Discovery of 6‐arylurea‐2‐arylbenzoxazole and 6‐arylurea‐2‐arylbenzimidazole derivatives as angiogenesis inhibitors: design, synthesis and in vitro biological evaluation

We embarked on a structural optimization campaign aimed at the discovery of novel anti-angiogenesis agents with previously reported imidazole kinase inhibitors as a lead compound. A library of 29 compounds was synthesized. Several title compounds exhibited selective inhibitory activities against vascular endothelial growth factor receptor 2 (VEGFR-2) over epidermal growth factor receptor (EGFR) kinase; these compounds also displayed selective and potent antiproliferative activity against three cancer cell lines. The newly synthesized compounds were evaluated for anti-angiogenesis activity by chick chorioallantoic membrane (CAM) assay.

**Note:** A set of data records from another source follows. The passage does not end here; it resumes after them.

(* ===== verification/Wizard.v ===== *)
(** * Wizard: the installer's state (cmd/installer: state.go, and ssh.go's configuration)

    [WizardState] and its methods, JSON responses, the pre-parameter generation
    that runs in the background from start-up, and what the installer's goroutines
    share. Each critical section of the state's mutex is one function on it. *)
From S2P Require Import Prelude GoStd Codec Crypto Protocol Transport Tss Vm EdwardsPoint Mnemonic.
Local Open Scope Z_scope.
Local Open Scope go_scope.

(** JSON documents. *)
Inductive jv :=
| jnull | jbool (b : bool) | jnum (n : Z) | jstr (s : string)
| jarr (l : list jv) | jobj (fields : list (string * jv)).
Definition Response : Type := Z * jv.
Definition writeJSON (status : Z) (v : jv) : Response := (status, v).
Definition writeError (status : Z) (msg : string) : Response := writeJSON status (jobj [("error", jstr msg)]).
Definition ok_status : Response := writeJSON 200 (jobj [("status", jstr "ok")]).
(** A request body the decoder refused. *)
Definition invalid_body (e : string) : Response := writeError 400 ("invalid request body: " +:+ e).

(** ** SSH (ssh.go) *)
Record SSHConfig := { ssh_Host : string; ssh_Port : Z; ssh_User : string; ssh_Password : string; ssh_KeyPath : string }.
Definition no_server : SSHConfig := {| ssh_Host := ""; ssh_Port := 0; ssh_User := ""; ssh_Password := ""; ssh_KeyPath := "" |}.
Definition local_server : SSHConfig :=
  {| ssh_Host := "127.0.0.1"; ssh_Port := 22; ssh_User := "local"; ssh_Password := ""; ssh_KeyPath := "" |}.
Definition Addr (c : SSHConfig) : string :=
  Net.JoinHostPort (ssh_Host c) (Strconv.Itoa (if ssh_Port c =? 0 then 22 else ssh_Port c)).

(** ** The state (state.go), its fields in groups *)
Section State.
Context {preParams : Type}.

Record Servers := {
  ServerA : SSHConfig; ServerB : SSHConfig; LocalMode : bool; PartyAAddr : string; TransportPort : Z }.
Record Certs := { CACert : bytes; CAKey : bytes; CertA : bytes; KeyA : bytes; CertB : bytes; KeyB : bytes }.
Record Keys := {
  k_Mnemonic : string; ECDSAPubKey : string; EdDSAPubKey : string;
  ShareA : option KeyShare; ShareB : option KeyShare; EdShareA : option KeyShare; EdShareB : option KeyShare }.
Record LLM := {
  LLMProvider : string; LLMAPIKey : string; LLMModel : string; LLMEndpoint : string; DisableAI : bool }.
Record Telegram := { TelegramBotToken : string; TelegramBotUsername : string; TelegramUserID : Z }.
Record Deployment := { DeployLogs : list string; DeployDone : bool; DeployFailed : bool }.
(** [preParamReady]: the nil channel, open or closed. *)
Inductive ready := NotStarted | Generating | Ready.
Record PreParams := {
  preParamA : option preParams; preParamB : option preParams; preParamReady : ready; preParamErr : option string }.
Record WizardState := mkWizard {
  Step : string; Mode : string; servers : Servers; certs : Certs; keys : Keys; llm : LLM; telegram : Telegram;
  deployment : Deployment; pre : PreParams }.

Definition set_step (s : WizardState) (step : string) : WizardState :=
  mkWizard step (Mode s) (servers s) (certs s) (keys s) (llm s) (telegram s) (deployment s) (pre s).
Definition set_mode (s : WizardState) (mode : string) : WizardState :=
  mkWizard (Step s) mode (servers s) (certs s) (keys s) (llm s) (telegram s) (deployment s) (pre s).
Definition set_servers (s : WizardState) (x : Servers) : WizardState :=
  mkWizard (Step s) (Mode s) x (certs s) (keys s) (llm s) (telegram s) (deployment s) (pre s).
Definition set_certs (s : WizardState) (x : Certs) : WizardState :=
  mkWizard (Step s) (Mode s) (servers s) x (keys s) (llm s) (telegram s) (deployment s) (pre s).
Definition set_keys (s : WizardState) (x : Keys) : WizardState :=
  mkWizard (Step s) (Mode s) (servers s) (certs s) x (llm s) (telegram s) (deployment s) (pre s).
Definition set_llm (s : WizardState) (x : LLM) : WizardState :=
  mkWizard (Step s) (Mode s) (servers s) (certs s) (keys s) x (telegram s) (deployment s) (pre s).
Definition set_telegram (s : WizardState) (x : Telegram) : WizardState :=
  mkWizard (Step s) (Mode s) (servers s) (certs s) (keys s) (llm s) x (deployment s) (pre s).
Definition set_deployment (s : WizardState) (x : Deployment) : WizardState :=
  mkWizard (Step s) (Mode s) (servers s) (certs s) (keys s) (llm s) (telegram s) x (pre s).
Definition set_pre (s : WizardState) (x : PreParams) : WizardState :=
  mkWizard (Step s) (Mode s) (servers s) (certs s) (keys s) (llm s) (telegram s) (deployment s) x.

Definition new_state : WizardState := mkWizard "" ""
  {| ServerA := no_server; ServerB := no_server; LocalMode := false; PartyAAddr := ""; TransportPort := 0 |}
  {| CACert := []; CAKey := []; CertA := []; KeyA := []; CertB := []; KeyB := [] |}
  {| k_Mnemonic := ""; ECDSAPubKey := ""; EdDSAPubKey := "";
     ShareA := None; ShareB := None; EdShareA := None; EdShareB := None |}
  {| LLMProvider := ""; LLMAPIKey := ""; LLMModel := ""; LLMEndpoint := ""; DisableAI := false |}
  {| TelegramBotToken := ""; TelegramBotUsername := ""; TelegramUserID := 0 |}
  {| DeployLogs := []; DeployDone := false; DeployFailed := false |}
  {| preParamA := None; preParamB := None; preParamReady := NotStarted; preParamErr := None |}.

Definition GetTransportPort (s : WizardState) : Z :=
  if TransportPort (servers s) <=? 0 then 443 else TransportPort (servers s).

Definition nonempty (s : string) : bool := negb (bool_decide (s = "")).
Definition server_json (c : SSHConfig) : jv := jobj [
  ("host", jstr (ssh_Host c)); ("port", jnum (ssh_Port c)); ("user", jstr (ssh_User c));
  ("hasKey", jbool (nonempty (ssh_KeyPath c))); ("hasPassword", jbool (nonempty (ssh_Password c)))].
Definition is_some {A} (o : option A) : bool := match o with Some _ => true | None => false end.
Definition SanitizedState (s : WizardState) : jv := jobj [
  ("step", jstr (Step s)); ("mode", jstr (Mode s)); ("localMode", jbool (LocalMode (servers s)));
  ("serverA", server_json (ServerA (servers s))); ("serverB", server_json (ServerB (servers s)));
  ("certsGenerated", jbool (0 <? zlen (CACert (certs s))));
  ("ecdsaPubKey", jstr (ECDSAPubKey (keys s))); ("eddsaPubKey", jstr (EdDSAPubKey (keys s)));
  ("dkgComplete", jbool (is_some (ShareA (keys s)) && is_some (ShareB (keys s))));
  ("mnemonicGenerated", jbool (nonempty (k_Mnemonic (keys s))));
  ("llmProvider", jstr (LLMProvider (llm s))); ("llmModel", jstr (LLMModel (llm s)));
  ("llmEndpoint", jstr (LLMEndpoint (llm s)));
  ("llmConfigured", jbool (nonempty (LLMProvider (llm s)) || DisableAI (llm s)));
  ("disableAI", jbool (DisableAI (llm s)));
  ("telegramConfigured", jbool (nonempty (TelegramBotToken (telegram s))));
  ("telegramBotUsername", jstr (TelegramBotUsername (telegram s)));
  ("telegramUserId", jnum (TelegramUserID (telegram s)));
  ("deployDone", jbool (DeployDone (deployment s))); ("partyAAddr", jstr (PartyAAddr (servers s)));
  ("transportPort", jnum (GetTransportPort s))].

(** Both read the public key of the first share, whose pointer may be nil. *)
Definition SetECDSAKeys (s : WizardState) (shareA shareB : KeyShare) : WizardState :=
  let k := keys s in
  set_keys s {| k_Mnemonic := k_Mnemonic k; ECDSAPubKey := Hex.EncodeToString (ks_PublicKey shareA);
                EdDSAPubKey := EdDSAPubKey k; ShareA := Some shareA; ShareB := Some shareB;
                EdShareA := EdShareA k; EdShareB := EdShareB k |}.
Definition SetEdDSAKeys (s : WizardState) (shareA shareB : KeyShare) : WizardState :=
  let k := keys s in
  set_keys s {| k_Mnemonic := k_Mnemonic k; ECDSAPubKey := ECDSAPubKey k;
                EdDSAPubKey := Hex.EncodeToString (ks_PublicKey shareA); ShareA := ShareA k; ShareB := ShareB k;
                EdShareA := Some shareA; EdShareB := Some shareB |}.

Definition AppendLog (s : WizardState) (msg : string) : WizardState :=
  set_deployment s {| DeployLogs := DeployLogs (deployment s) ++ [msg]; DeployDone := DeployDone (deployment s);
                      DeployFailed := DeployFailed (deployment s) |}.
Definition DrainLogs (s : WizardState) : WizardState * list string :=
  (set_deployment s {| DeployLogs := []; DeployDone := DeployDone (deployment s);
                       DeployFailed := DeployFailed (deployment s) |}, DeployLogs (deployment s)).

(** *** Pre-parameters *)

Definition set_ready (p : PreParams) (r : ready) : PreParams :=
  {| preParamA := preParamA p; preParamB := preParamB p; preParamReady := r; preParamErr := preParamErr p |}.
(** [close] panics on a closed channel, and on a nil one. *)
Definition close_ready (p : PreParams) : go PreParams :=
  match preParamReady p with Generating => Ret (set_ready p Ready) | _ => Panic end.
(** The foreground part; the goroutine ends in [generation_done] with what the
    two generations returned, and closes the channel in a deferred call. *)
Definition StartPreParamGeneration (s : WizardState) : WizardState := set_pre s (set_ready (pre s) Generating).
Definition generation_done (s : WizardState) (a b : go preParams) : go WizardState :=
  let p := pre s in
  let p := match a, b with
           | Ret ppA, Ret ppB => {| preParamA := Some ppA; preParamB := Some ppB; preParamReady := preParamReady p;
                                    preParamErr := preParamErr p |}
           | Err e, _ => {| preParamA := preParamA p; preParamB := preParamB p; preParamReady := preParamReady p;
                            preParamErr := Some e |}
           | _, Err e => {| preParamA := preParamA p; preParamB := preParamB p; preParamReady := preParamReady p;
                            preParamErr := Some e |}
           | _, _ => p
           end in
  p ← close_ready p; Ret (set_pre s p).
Definition InjectPreParams (s : WizardState) (a b : option preParams) : WizardState :=
  let p := {| preParamA := a; preParamB := b; preParamReady := preParamReady (pre s); preParamErr := preParamErr (pre s) |} in
  set_pre s (match preParamReady p with Generating => set_ready p Ready | _ => p end).
(** The first critical section of [WaitPreParams]: both are there already. *)
Definition precomputed (s : WizardState) : option (option preParams * option preParams) :=
  if is_some (preParamA (pre s)) && is_some (preParamB (pre s)) then Some (preParamA (pre s), preParamB (pre s)) else None.
(** Receiving from [preParamReady] does not block. *)
Definition ready_to_receive (s : WizardState) : bool := match preParamReady (pre s) with Ready => true | _ => false end.

(** *** What the goroutines share

    The state, whether its mutex [mu] is held across several calls, and the
    mutexes of the two handlers that start a deployment. *)
Record Shared := { wizard : WizardState; mu : bool; deploying : bool; updating : bool }.
Definition with_wizard (s : Shared) (w : WizardState) : Shared :=
  {| wizard := w; mu := mu s; deploying := deploying s; updating := updating s |}.
Definition with_mu (s : Shared) (b : bool) : Shared :=
  {| wizard := wizard s; mu := b; deploying := deploying s; updating := updating s |}.
Definition with_deploying (s : Shared) (b : bool) : Shared :=
  {| wizard := wizard s; mu := mu s; deploying := b; updating := updating s |}.
Definition with_updating (s : Shared) (b : bool) : Shared :=
  {| wizard := wizard s; mu := mu s; deploying := deploying s; updating := b |}.
End State.
Arguments WizardState preParams : clear implicits.
Arguments PreParams preParams : clear implicits.
Arguments Shared preParams : clear implicits.
(* ===== verification/Effects.v ===== *)
(** * Effects: the installer's goroutines and their environment

    The installer's code runs shell commands, reads and writes files, talks to
    servers over SSH and HTTP and to databases, and shares one state between
    handlers. Such code is a tree of calls to its environment: [Do e k] asks for
    [e] and continues with the answer. [exec] runs a tree while other goroutines
    change the shared state between its calls; [safe] is a proof rule for what
    every execution calls, sound by [safe_sound]. *)
From S2P Require Import Prelude GoStd Codec Transport Tss Wizard.
Local Open Scope Z_scope.

(** An SSH client: what it was dialed with. *)
Record SSHClient := { cl_Addr : string; cl_User : string }.
(** An authentication method: a private key file's contents, or a password. *)
Inductive auth := KeyAuth (key : bytes) | PasswordAuth (password : string).
(** What an upload through a session's standard input ended in: where it failed. *)
Inductive upload := Uploaded | PipeErr (e : string) | StartErr (e : string) | CopyErr (e : string) | WaitErr (stderr e : string).
Inductive stat := Found | NotExist | StatErr.
(** What a local command's caller looks at: standard output, both streams, or
    only whether it failed. *)
Inductive capture := Output | CombinedOutput | Run.
(** A Telegram update: its message, with the sender (ID, user and first name) and the chat. *)
Record TgMessage := { tg_From : option (Z * string * string); tg_Chat : Z }.
Record TgUpdate := { tg_UpdateID : Z; tg_Message : option TgMessage }.

Section Programs.
Context {pp : Type}.

(** A call to the environment, indexed by its answer. *)
Inductive effect : Type -> Type :=
(* the shared state: one critical section; [None] blocks *)
| State {A : Type} (f : Shared pp -> option (Shared pp * A)) : effect A
(* files *)
| ReadFile (path : string) : effect (go bytes)
| WriteFile (path : string) (data : bytes) : effect (go unit)
| MkdirAll (path : string) : effect (go unit)
| MkdirTemp : effect (go string)
| CreateTemp : effect (go string)
| Remove (path : string) : effect unit
| Chmod (path : string) : effect unit
| Stat (path : string) : effect stat
| UserHomeDir : effect (go string)
| TempDir : effect string
| Getwd : effect (go string)
(* processes *)
| Getenv (name : string) : effect string
| LookPath (name : string) : effect bool
| Exec (c : capture) (command : list string) : effect (string * option string)
| ExecLines (dir : string) (command : list string) : effect (go (list string * option string))
| Sleep (seconds : Z) : effect unit
(* SSH *)
| ParsePrivateKey (data : bytes) : effect (go unit)
| Dial (addr user : string) (auths : list auth) : effect (go unit)
| NewSession (c : SSHClient) : effect (go unit)
| SessionRun (c : SSHClient) (cmd : string) : effect (string * string * option string)
| SessionUpload (c : SSHClient) (cmd : string) (stdin : bytes) : effect upload
| Tunnel (c : SSHClient) : effect (go unit)
| Listen : effect (go Z)
(* HTTP *)
| NewRequest (url : string) : effect (go unit)
| HttpPost (url : string) (headers : list (string * string)) (body : string) : effect (go (Z * bytes))
(* Telegram *)
| NewBotAPI (token : string) : effect (go string)
| GetUpdates (token : string) (offset timeout : Z) : effect (go (list TgUpdate))
| SendMessage (token : string) (chat : Z) (text : string) : effect unit
(* databases *)
| NewPostgresStore (dsn passphrase : string) : effect (go unit)
| GetMasterShare (dsn : string) (curve : Curve) : effect (go KeyShare)
| SaveMasterShare (dsn : string) (share : KeyShare) : effect (go unit)
| ClearDerivedKeys (dsn : string) : effect (go unit)
| PgConnect (conn : string) : effect (go unit)
| PgQuery (conn sql : string) : effect (go (list (go (string * string * string))))
(* randomness, and what the scheduler and the clock decide *)
| NewEntropy : effect (go bytes)
| RandInts : effect (nat -> go Z)
| RandKeys : effect nat
| Now : effect Z
| Ticks : effect nat
| Schedule : effect bool.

Among them, 1-(2-(2-chlorophenyl)benzo[d]oxazol-5-yl)-3-(4-(trifluoromethoxy)phenyl)urea (compound 5 n) showed the most potent anti-angiogenesis capacity, efficient cytotoxic activities (in vitro against human umbilical vein endothelial cells (HUVEC), H1975, A549, and HeLa cell lines, with respective IC50 values of 8.46, 1.40, 7.61, and 0.28 μm), and an acceptable level of VEGFR-2 kinase inhibition (IC50 =0.25 μm). Molecular docking analysis revealed 5 n to be a type II inhibitor of VEGFR-2 kinase. In general, these results indicate that these 6-arylurea-2-arylbenzoxazole/benzimidazole derivatives are promising inhibitors of VEGFR-2 kinase for potential development into anti-angiogenesis drugs.